- Born: 6 January 1960
- Died: 14 April 2024 (aged 64)
- Citizenship: Uganda
- Education: Makerere University University of Ibadan IHE Delft Institute for Water Education
- Years active: 1989-2024
- Successor: Akankwasah Barirega

= Tom Okurut =

Former executive director National Environment Management Authority

Tom Okia Okurut (6 January 1960 – 14 April 2024) was a Ugandan climate change activist, conservationist, environmentalist, author, and policy maker. He was the former executive director National Environment Management Authority for 10 years since 2011 to 2021, and former executive director Climate Change Action East Africa.

== Background and Education ==
Okurut attended Akadot Primary School from 1967 to 1973, Gulu High School between 1974 and 1977, Teso College Aloet from 1978 up to 1979. Okurut joined Makerere University in 1980 and graduated with a bachelor's degree of science majoring in chemistry in 1983. He obtained a post graduate diploma in renewable engineering from Eni-Sogesta Institute Urbino in Italy. Between 1987 up to 1988, he pursued his Master of Science at University of Ibadan in Nigeria, and he also attended IHE Delft Institute for Water Education in Netherlands where he did his PhD in Environmental Science and Technology from 1995 to 2000.

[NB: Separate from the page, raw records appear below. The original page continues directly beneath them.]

Definition with_attachment (epoch : Z) (att : bool) (det : option Z) (route : watch (option Z))
    (scr : mutex VtScreen) (s : DetachedSession) : DetachedSession :=
  {| session_id := session_id s; peer_id := peer_id s; username := username s; child_pid := child_pid s;
     reader_cancel := reader_cancel s; input_tx := input_tx s; output_route := route;
     resize_tx := resize_tx s; exit_rx := exit_rx s; detached_at := det; attached := att;
     started_unix_ms := started_unix_ms s; pty_master := pty_master s; attach_epoch := epoch;
     broker_handle := broker_handle s; viewers := viewers s; screen := scr |}.
Definition with_cells (sz : watch PtySize) (ex : option Z) (br : option Z) (vs : mutex (list Z))
    (scr : mutex VtScreen) (s : DetachedSession) : DetachedSession :=
  {| session_id := session_id s; peer_id := peer_id s; username := username s; child_pid := child_pid s;
     reader_cancel := reader_cancel s; input_tx := input_tx s; output_route := output_route s;
     resize_tx := sz; exit_rx := ex; detached_at := detached_at s; attached := attached s;
     started_unix_ms := started_unix_ms s; pty_master := pty_master s; attach_epoch := attach_epoch s;
     broker_handle := br; viewers := vs; screen := scr |}.

(** ** The operating system and the logger *)
Class Host := {
  is_privsep_worker : bool;
  pty_slave_name : Z -> option string;
  foreground_pid : Z -> option Z;
  log_debug : bool;
  log_info : bool;
}.

(** What reaches the system when a session is torn down. *)
Inductive Effect :=
| NotifyReader (cancel : Z)
| ReleaseSession (tty : string)
| Kill (pid sig : Z).
Definition SIGHUP : Z := 1.
Definition SIGKILL : Z := 9.

(** A [HashMap] iterates in an unspecified order over all its entries. *)
Class HashIter := {
  hash_iter : gmap string DetachedSession -> list (string * DetachedSession);
  hash_iter_perm : forall m, hash_iter m ≡ₚ map_to_list m;
}.

(** ** One session *)
Definition resize (size : PtySize) (s : DetachedSession) : DetachedSession :=
  with_cells (watch_send size (resize_tx s)) (exit_rx s) (broker_handle s) (viewers s) (screen s) s.

Definition has_exited (s : DetachedSession) : bool :=
  match exit_rx s with Some _ => true | None => false end.

Definition terminate `{!Host} (s : DetachedSession) : list Effect :=
  [NotifyReader (reader_cancel s)] ++
  match child_pid s, is_privsep_worker, pty_master s ≫= pty_slave_name with
  | None, true, Some tty => [ReleaseSession tty]
  | _, _, _ => []
  end ++
  if has_exited s then [] else
  match child_pid s with
  | Some pid => let gpid := wrap_i32 (- wrap_i32 pid) in [Kill gpid SIGHUP; Kill gpid SIGKILL]
  | None => []
  end.

Definition attach (client_tx : Z) (s : DetachedSession) : DetachedSession * Z :=
  let epoch := u64 (attach_epoch s + 1) in
  let scr := match lock (screen s) with
             | Some v => unlock (screen s) (take_bells v)
             | None => screen s
             end in
  (with_attachment epoch true None (watch_send (Some client_tx) (output_route s)) scr s, epoch).

Definition session_detach_if_current (now epoch : Z) (s : DetachedSession) : DetachedSession * bool :=
  if attach_epoch s =? epoch then
    (with_attachment (attach_epoch s) false (Some now) (watch_send None (output_route s)) (screen s) s, true)
  else (s, false).

(** ** The registry *)
Record SessionRegistry := {
  sessions : gmap string DetachedSession;
  timeout : Z;
  max_sessions : Z;
}.
Definition registry_new (t m : Z) : SessionRegistry :=
  {| sessions := ∅; timeout := t; max_sessions := m |}.
Definition with_sessions (r : SessionRegistry) (m : gmap string DetachedSession) : SessionRegistry :=
  {| sessions := m; timeout := timeout r; max_sessions := max_sessions r |}.

Definition lookup_session (id : string) (r : SessionRegistry) : option DetachedSession := sessions r !! id.
Definition registry_len (r : SessionRegistry) : Z := Z.of_nat (size (sessions r)).

Inductive ViewError :=
| EmptyId
| NoMatch (prefix : string)
| Ambiguous (prefix : string) (n : Z)
| Vanished
| NotYours
| SessionExited
| Unavailable.

Definition resolve_prefix `{!HashIter} (prefix : string) (r : SessionRegistry) : rust ViewError string :=
  if decide (prefix = EmptyString) then Err EmptyId else
  let hits := base.filter (fun k => starts_with prefix k = true) (hash_iter (sessions r)).*1 in
  match hits with
  | [] => Err (NoMatch prefix)
  | [one] => Ok one
  | _ => Err (Ambiguous prefix (Z.of_nat (length hits)))
  end.

Record ViewResult := { view_session_id : string; view_exit : option Z }.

Okurut died on 14 April 2024 at Platinum Hospital in Nakasero, Kampala due to head clot that had reached his brain which prompted a head surgery. He died in the Intensive Care Unit due to alleged lack of oxygen circulation in the brain after the head surgery. He was buried on 20 April 2024 in Akadot village, Mukongoro subcounty in Kumi district.

== Personal life ==
Okurut was married to Ademun Anna Rose Okurut who serves as the Commissioner of Animal Health at the Ministry of Agriculture, Animal Industry and Fisheries. They had 3 children.

== Career ==
Okurut started his career as an assistant lecturer in the chemistry department at Makerere University from 1989 to 1994 after his first degree. He joined National Water and Sewage Corporation in 2000 as a Water quality officer up to 2001 in the quality, training, research and development department and he was the executive secretary for the lake Victoria Basin Commission in Kisumu, Kenya from 2006 to 2011 and he was promoted to program officer at the Lake Victoria development program, East African Community secretariat which is based in Arusha, Tanzania.

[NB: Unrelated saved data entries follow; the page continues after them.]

(* ===== verification/DocStore.v ===== *)
(** * DocStore: the replicated document store (vendor/iroh-docs)

    The store the network document lives in, as the vendored crate implements it:
    one record per author and key; inserting a record removes the same author's
    older records whose keys extend the new key, and is refused when a live record
    at a prefix of the key is not older; deleting inserts an empty record; a
    latest-per-key query picks the newest record over all authors and only then
    drops it if it is empty; a flat prefix query lists every author's live records.
    Keys are byte strings; the blob store maps a content hash to its content. *)
From S2P Require Import Prelude Text.
Local Open Scope Z_scope.

(** A 32-byte author id, ordered bytewise. *)
Abbreviation AuthorId := (list Z).

(** The content hash (blake3), as the number its bytes spell. *)
Class ContentHash := { content_hash : string -> Z }.

Record Rec := { r_ts : Z; r_hash : Z; r_len : Z }.
#[export] Instance Rec_eq_dec : EqDecision Rec.
Proof. solve_decision. Defined.

(** [Ord for Record]: the timestamp, then the hash. *)
Definition rec_leb (a b : Rec) : bool := (r_ts a <? r_ts b) || ((r_ts a =? r_ts b) && (r_hash a <=? r_hash b)).
(** A record is empty when its length is 0, which validation ties to the empty hash. *)
Definition rec_empty (r : Rec) : bool := r_len r =? 0.

Abbreviation Replica := (gmap (AuthorId * string) Rec).

(** The non-empty prefixes of a key, the key included. *)
Definition key_prefixes (k : string) : list string := map (fun n => stake (S n) k) (seq 0 (String.length k)).

(** [prefixes_of]: the author's live records at prefixes of the key. *)
Definition parents_of (m : Replica) (a : AuthorId) (k : string) : list Rec :=
  base.filter (fun r => rec_empty r = false) (omap (fun p => m !! (a, p)) (key_prefixes k)).

(** [Store::put]. *)
Definition doc_put (m : Replica) (a : AuthorId) (k : string) (r : Rec) : option Replica :=
  if existsb (fun p => rec_leb r p) (parents_of m a k) then None
  else Some (<[(a, k) := r]> (base.filter (fun kv : (AuthorId * string) * Rec =>
               negb (bool_decide (kv.1.1 = a) && starts_with k kv.1.2 && rec_leb kv.2 r) = true) m)).

(** [LatestPerKeySelector] over one key, authors in ascending order: a later
    record replaces the selection, an equally old one does not. *)
Definition select_latest (l : list (AuthorId * Rec)) : option (AuthorId * Rec) :=
  match l with
  | [] => None
  | x :: l' => Some (fold_left (fun best e => if r_ts best.2 <? r_ts e.2 then e else best) l' x)
  end.

Definition author_le (x y : AuthorId * Rec) : Prop := lex_leb x.1 y.1 = true.
#[export] Instance author_le_dec : RelDecision author_le.
Proof. unfold author_le, RelDecision. apply _. Defined.
Definition entry_leb (x y : (AuthorId * string) * Rec) : bool :=
  if decide (x.1.1 = y.1.1) then lex_leb (str_bytes x.1.2) (str_bytes y.1.2) else lex_leb x.1.1 y.1.1.
Definition entry_le (x y : (AuthorId * string) * Rec) : Prop := entry_leb x y = true.
#[export] Instance entry_le_dec : RelDecision entry_le.
Proof. unfold entry_le, RelDecision. apply _. Defined.

Definition entries_at (m : Replica) (k : string) : list (AuthorId * Rec) :=
  merge_sort author_le
    (omap (fun kv : (AuthorId * string) * Rec => if bool_decide (kv.1.2 = k) then Some (kv.1.1, kv.2) else None)
      (map_to_list m)).

(** [get_one(single_latest_per_key().key_exact(k))]. *)
Definition get_latest (m : Replica) (k : string) : option (AuthorId * Rec) :=
  match select_latest (entries_at m k) with
  | Some e => if rec_empty e.2 then None else Some e
  | None => None
  end.

(** [get_many(key_prefix(p))]: by author, then key. *)
Definition get_prefix (m : Replica) (p : string) : list ((AuthorId * string) * Rec) :=
  base.filter (fun kv => starts_with p kv.1.2 && negb (rec_empty kv.2) = true) (merge_sort entry_le (map_to_list m)).

(** ** Lemmas *)
#[export] Instance author_le_total : Total author_le.
Proof. intros x y. apply lex_leb_total. Qed.
#[export] Instance author_le_trans : Transitive author_le.
Proof. intros x y z. apply lex_leb_trans. Qed.
#[export] Instance entry_le_total : Total entry_le.
Proof.
  intros x y. unfold entry_le, entry_leb. destruct (decide (x.1.1 = y.1.1)) as [E|E].
  - rewrite decide_True by done. apply lex_leb_total.
  - rewrite decide_False by congruence. apply lex_leb_total.
Qed.
#[export] Instance entry_le_trans : Transitive entry_le.
Proof.
  intros x y z. unfold entry_le, entry_leb.
  destruct (decide (x.1.1 = y.1.1)) as [E|E], (decide (y.1.1 = z.1.1)) as [E'|E'].
  - rewrite decide_True by congruence. apply lex_leb_trans.
  - rewrite decide_False by congruence. rewrite E. done.
  - rewrite decide_False by congruence. rewrite <-E'. done.
  - intros H1 H2. case_decide as E2; [|by eapply lex_leb_trans].
    rewrite E2 in H1. destruct E'. by apply lex_leb_antisym.
Qed.
Lemma entry_le_antisym x y : entry_le x y -> entry_le y x -> x.1 = y.1.
Proof.
  unfold entry_le, entry_leb. destruct x as [[a k] r], y as [[a' k'] r']. cbn.
  destruct (decide (a = a')) as [->|E].
  - rewrite decide_True by done. intros H1 H2. pose proof (lex_leb_antisym _ _ H1 H2) as Hs.
    by rewrite <-(bytes_str_bytes k), <-(bytes_str_bytes k'), Hs.
  - rewrite decide_False by congruence. intros H1 H2. by destruct E; apply lex_leb_antisym.
Qed.
Lemma elem_of_key_prefixes k p : p ∈ key_prefixes k <-> p <> EmptyString /\ starts_with p k = true.
Proof.
  assert (forall n s, starts_with (stake n s) s = true) as Ht.
  { intros n s. apply starts_with_spec. exists (sdrop n s). revert s.
    induction n as [|n IH]; intros [|c s]; try done.
    change (String c s = String c (stake n s +:+ sdrop n s)). f_equal. apply IH. }
  assert (forall a b, stake (String.length a) (a +:+ b) = a) as Hs.
  { induction a as [|c a IH]; intros b; [by destruct b|].
    change (String c (stake (String.length a) (a +:+ b)) = String c a). by rewrite IH. }
  unfold key_prefixes. rewrite list_elem_of_fmap. split.
  - intros (n & -> & Hn%elem_of_seq). split; [|apply Ht]. destruct k; [cbn in Hn; lia|done].
  - intros [Hne (t & ->)%starts_with_spec]. exists (String.length p - 1)%nat.
    assert (0 < String.length p)%nat by (destruct p; [done|cbn; lia]).
    replace (S (String.length p - 1)) with (String.length p) by lia. split; [by rewrite Hs|].
    apply elem_of_seq. rewrite length_sapp. lia.
Qed.

Lemma doc_put_Some m a k r m' : doc_put m a k r = Some m' -> forall a' k',
  m' !! (a', k') = if decide ((a', k') = (a, k)) then Some r
                   else if decide (a' = a /\ starts_with k k' = true) then
                     match m !! (a', k') with Some r' => if rec_leb r' r then None else Some r' | None => None end
                   else m !! (a', k').
Proof.
  unfold doc_put. case_match; [done|]. intros [= <-] a' k'. case_decide as Hk.
  { rewrite Hk. apply lookup_insert_eq. }
  rewrite lookup_insert_ne by congruence. rewrite map_lookup_filter.
  destruct (m !! (a', k')) as [r'|] eqn:E; cbn [mbind option_bind fst snd]; [|by case_decide].
  case_decide as Hp.
  - destruct Hp as [-> Hp]. rewrite bool_decide_eq_true_2, Hp by done. cbn [andb]. by destruct (rec_leb r' r).
  - rewrite option_guard_True; [done|]. apply negb_true_iff. rewrite <-not_true_iff_false, !andb_true_iff.
    intros [[->%bool_decide_eq_true Hs] _]. destruct Hp. by split.
Qed.

Lemma doc_put_fresh m a k r : (forall p r', starts_with p k = true -> m !! (a, p) = Some r' -> r_ts r' < r_ts r) ->
  is_Some (doc_put m a k r).
Proof.
  intros Hts. unfold doc_put. destruct (existsb _ _) eqn:E; [|by eexists].
  apply existsb_exists in E as (r' & Hin & Hle). apply list_elem_of_In in Hin.
  unfold parents_of in Hin. apply list_elem_of_filter in Hin as [_ Hin].
  apply list_elem_of_omap in Hin as (p & Hp & Hl). apply elem_of_key_prefixes in Hp as [_ Hp].
  specialize (Hts p r' Hp Hl). unfold rec_leb in Hle. apply orb_true_iff in Hle as [?%Z.ltb_lt|Hle]; [lia|].
  apply andb_true_iff in Hle as [?%Z.eqb_eq _]. lia.
Qed.

Lemma elem_of_entries_at m k a r : (a, r) ∈ entries_at m k <-> m !! (a, k) = Some r.
Proof.
  unfold entries_at. rewrite merge_sort_Permutation, list_elem_of_omap. split.
  - intros ([[a' k'] r'] & Hin & Hs). cbn in Hs. case_bool_decide; [|done]. injection Hs as <- <-. subst k'.
    by apply elem_of_map_to_list in Hin.
  - intros Hm. exists ((a, k), r). split; [by apply elem_of_map_to_list|]. cbn. by rewrite bool_decide_eq_true_2.
Qed.

Lemma select_latest_Some l e : select_latest l = Some e -> e ∈ l /\ forall e', e' ∈ l -> r_ts e'.2 <= r_ts e.2.
Proof.
  destruct l as [|x l]; [done|]. cbn. intros [= <-]. revert x. induction l as [|y l IH]; intros x; cbn.
  - split; [by left|]. intros e' ->%list_elem_of_singleton. lia.
  - set (b := if r_ts x.2 <? r_ts y.2 then y else x). destruct (IH b) as [Hin Hle].
    assert ((b = x \/ b = y) /\ r_ts x.2 <= r_ts b.2 /\ r_ts y.2 <= r_ts b.2) as (Hb & H1 & H2)
      by (unfold b; destruct (Z.ltb_spec (r_ts x.2) (r_ts y.2)); split; auto; lia).
    pose proof (Hle b ltac:(by left)) as Hbb. split.
    + apply elem_of_cons in Hin as [Hin|Hin]; [|by do 2 right]. rewrite Hin.
      destruct Hb as [->| ->]; [by left|by right; left].
    + intros e' [->|[->|He]%elem_of_cons]%elem_of_cons; [lia|lia|]. apply Hle. by right.
Qed.
Lemma select_latest_None l : select_latest l = None -> l = [].
Proof. by destruct l. Qed.

(** The strictly newest record of a key is what the query selects. *)
Lemma get_latest_newest m k a r : m !! (a, k) = Some r ->
  (forall a' r', a' <> a -> m !! (a', k) = Some r' -> r_ts r' < r_ts r) ->
  get_latest m k = if rec_empty r then None else Some (a, r).
Proof.
  intros Hm Hn. unfold get_latest. destruct (select_latest (entries_at m k)) as [[a' r']|] eqn:E.
  - apply select_latest_Some in E as [Hin Hle]. apply elem_of_entries_at in Hin.
    pose proof (Hle (a, r) (proj2 (elem_of_entries_at _ _ _ _) Hm)) as Hts. cbn in Hts.
    destruct (decide (a' = a)) as [->|Hne]; [|specialize (Hn _ _ Hne Hin); lia].
    rewrite Hm in Hin. injection Hin as <-. done.
  - apply select_latest_None in E. apply elem_of_entries_at in Hm. rewrite E in Hm. by apply elem_of_nil in Hm.
Qed.
Lemma get_latest_Some m k a r : get_latest m k = Some (a, r) -> m !! (a, k) = Some r /\ rec_empty r = false.
Proof.
  unfold get_latest. destruct (select_latest _) as [[a' r']|] eqn:E; [|done]. cbn.
  destruct (rec_empty r') eqn:Er; [done|]. intros [= <- <-]. apply select_latest_Some in E as [Hin _].
  by apply elem_of_entries_at in Hin.
Qed.

Lemma elem_of_get_prefix m p a k r :
  ((a, k), r) ∈ get_prefix m p <-> m !! (a, k) = Some r /\ starts_with p k = true /\ rec_empty r = false.
Proof.
  unfold get_prefix. rewrite list_elem_of_filter, merge_sort_Permutation, elem_of_map_to_list. cbn.
  rewrite andb_true_iff, negb_true_iff. naive_solver.
Qed.

Lemma StronglySorted_filter {A} (R : relation A) (P : A -> Prop) `{!forall x, Decision (P x)} l :
  StronglySorted R l -> StronglySorted R (base.filter P l).
Proof.
  induction 1 as [|x l Hs IH Hx]; [constructor|]. rewrite filter_cons. case_decide; [|done].
  constructor; [done|]. apply Forall_forall. intros y [_ Hy]%list_elem_of_filter. rewrite Forall_forall in Hx. by apply Hx.
Qed.
Lemma NoDup_omap_inj {A B} (f : A -> option B) l :
  (forall x y z, f x = Some z -> f y = Some z -> x = y) -> NoDup l -> NoDup (omap f l).
Proof.
  intros Hf. induction 1 as [|x l Hx Hl IH]; [constructor|]. cbn. destruct (f x) as [z|] eqn:E; [|done].
  constructor; [|done]. intros (y & Hy & Ey)%list_elem_of_omap. rewrite (Hf x y z) in Hx; done.
Qed.

(** Queries see only the records they select. *)
Lemma get_latest_ext m m' k : (forall a, m !! (a, k) = m' !! (a, k)) -> get_latest m k = get_latest m' k.
Proof.
  intros Hm. unfold get_latest. enough (entries_at m k = entries_at m' k) as -> by done.
  unfold entries_at. eapply StronglySorted_unique_strong; [|apply (StronglySorted_merge_sort author_le)..|].
  - intros [a r] [a' r'] Hx Hy Hle Hle'. assert (a = a') as -> by (by apply lex_leb_antisym).
    fold (entries_at m k) in Hx. fold (entries_at m' k) in Hy.
    apply elem_of_entries_at in Hx. apply elem_of_entries_at in Hy. rewrite Hm in Hx. congruence.
  - assert (forall n, NoDup (entries_at n k)) as Hnd.
    { intros n. unfold entries_at. rewrite merge_sort_Permutation. apply NoDup_omap_inj; [|apply NoDup_map_to_list].
      intros [[a1 k1] r1] [[a2 k2] r2] [a r]. cbn. repeat case_bool_decide; try done. congruence. }
    apply NoDup_Permutation; [apply Hnd..|]. intros [a r].
    by rewrite (elem_of_entries_at m k), (elem_of_entries_at m' k), Hm.
Qed.

Lemma filter_get_prefix_ext (P : (AuthorId * string) * Rec -> Prop) `{!forall x, Decision (P x)} m m' p :
  (forall a k r, P ((a, k), r) -> starts_with p k = true -> rec_empty r = false ->
     m !! (a, k) = Some r <-> m' !! (a, k) = Some r) ->
  base.filter P (get_prefix m p) = base.filter P (get_prefix m' p).
Proof.
  intros Hm.
  assert (forall n, StronglySorted entry_le (base.filter P (get_prefix n p))) as Hs.
  { intros n. unfold get_prefix. do 2 apply StronglySorted_filter. apply (StronglySorted_merge_sort entry_le). }
  assert (forall n, NoDup (base.filter P (get_prefix n p))) as Hnd.
  { intros n. unfold get_prefix. do 2 apply NoDup_filter. rewrite merge_sort_Permutation. apply NoDup_map_to_list. }
  assert (forall x, x ∈ base.filter P (get_prefix m p) <-> x ∈ base.filter P (get_prefix m' p)) as Hin.
  { intros [[a k] r]. rewrite !list_elem_of_filter, !elem_of_get_prefix. naive_solver. }
  eapply StronglySorted_unique_strong; [|apply Hs..|by apply NoDup_Permutation].
  intros [[a k] r] [[a' k'] r'] Hx Hy Hle Hle'. pose proof (entry_le_antisym _ _ Hle Hle') as E. cbn in E.
  injection E as -> ->. apply Hin in Hx. apply list_elem_of_filter in Hx as [_ Hx], Hy as [_ Hy].
  apply elem_of_get_prefix in Hx as [Hx _], Hy as [Hy _]. congruence.
Qed.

Okurut was appointed the executive director of NEMA in 2011 up to 1 September 2021 when he was succeeded by Akankwasah Barirega after serving two regimes. While at NEMA, it is alleged that he contributed to the entity success story where the entity managed to earn 500% budget increment and 100% in 5-years, lowered the pollution rate to 50% as a result of engineering innovative compliance assistant strategy, he called for the development of national guidelines and standards for workplace air quality and drafted the financial law for single plastic usage.

Okurut was the executive director of Climate Change Action for East Africa from 2021 till his death on 14 April 2024.

Okurut served as the chairperson on the Appointment Board and Council member of Makerere University Business School.

== Honor ==
In honor of Okurut's work, Anita Among requested the member of parliament to plant a minimum of five trees.

== Awards ==
Okurut was the receiver of the UNESCO - IHE Alumni award 2014 which is given to alumni of IHE Delft who have contributed exceptionally to the water management and his service as a role model to fellow water professionals.